***** Dataset records *****

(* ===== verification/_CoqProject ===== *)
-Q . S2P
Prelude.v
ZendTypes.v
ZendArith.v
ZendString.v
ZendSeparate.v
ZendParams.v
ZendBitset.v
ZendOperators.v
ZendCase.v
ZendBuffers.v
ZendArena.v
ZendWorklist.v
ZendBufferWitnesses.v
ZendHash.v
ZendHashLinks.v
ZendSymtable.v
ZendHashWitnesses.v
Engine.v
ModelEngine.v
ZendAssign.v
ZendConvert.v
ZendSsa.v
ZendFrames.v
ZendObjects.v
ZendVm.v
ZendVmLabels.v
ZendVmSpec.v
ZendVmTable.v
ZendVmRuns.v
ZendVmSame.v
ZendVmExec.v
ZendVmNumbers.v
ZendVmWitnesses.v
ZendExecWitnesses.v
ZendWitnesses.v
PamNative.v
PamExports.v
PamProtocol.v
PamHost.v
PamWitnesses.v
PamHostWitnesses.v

*****

» What you will do:
In your answer, reproduce every entry exactly as it was written.

» Your solution:
(* ===== verification/_CoqProject ===== *)
-Q . S2P
Prelude.v
ZendTypes.v
ZendArith.v
ZendString.v
ZendSeparate.v
ZendParams.v
ZendBitset.v
ZendOperators.v
ZendCase.v
ZendBuffers.v
ZendArena.v
ZendWorklist.v
ZendBufferWitnesses.v
ZendHash.v
ZendHashLinks.v
ZendSymtable.v
ZendHashWitnesses.v
Engine.v
ModelEngine.v
ZendAssign.v
ZendConvert.v
ZendSsa.v
ZendFrames.v
ZendObjects.v
ZendVm.v
ZendVmLabels.v
ZendVmSpec.v
ZendVmTable.v
ZendVmRuns.v
ZendVmSame.v
ZendVmExec.v
ZendVmNumbers.v
ZendVmWitnesses.v
ZendExecWitnesses.v
ZendWitnesses.v
PamNative.v
PamExports.v
PamProtocol.v
PamHost.v
PamWitnesses.v
PamHostWitnesses.v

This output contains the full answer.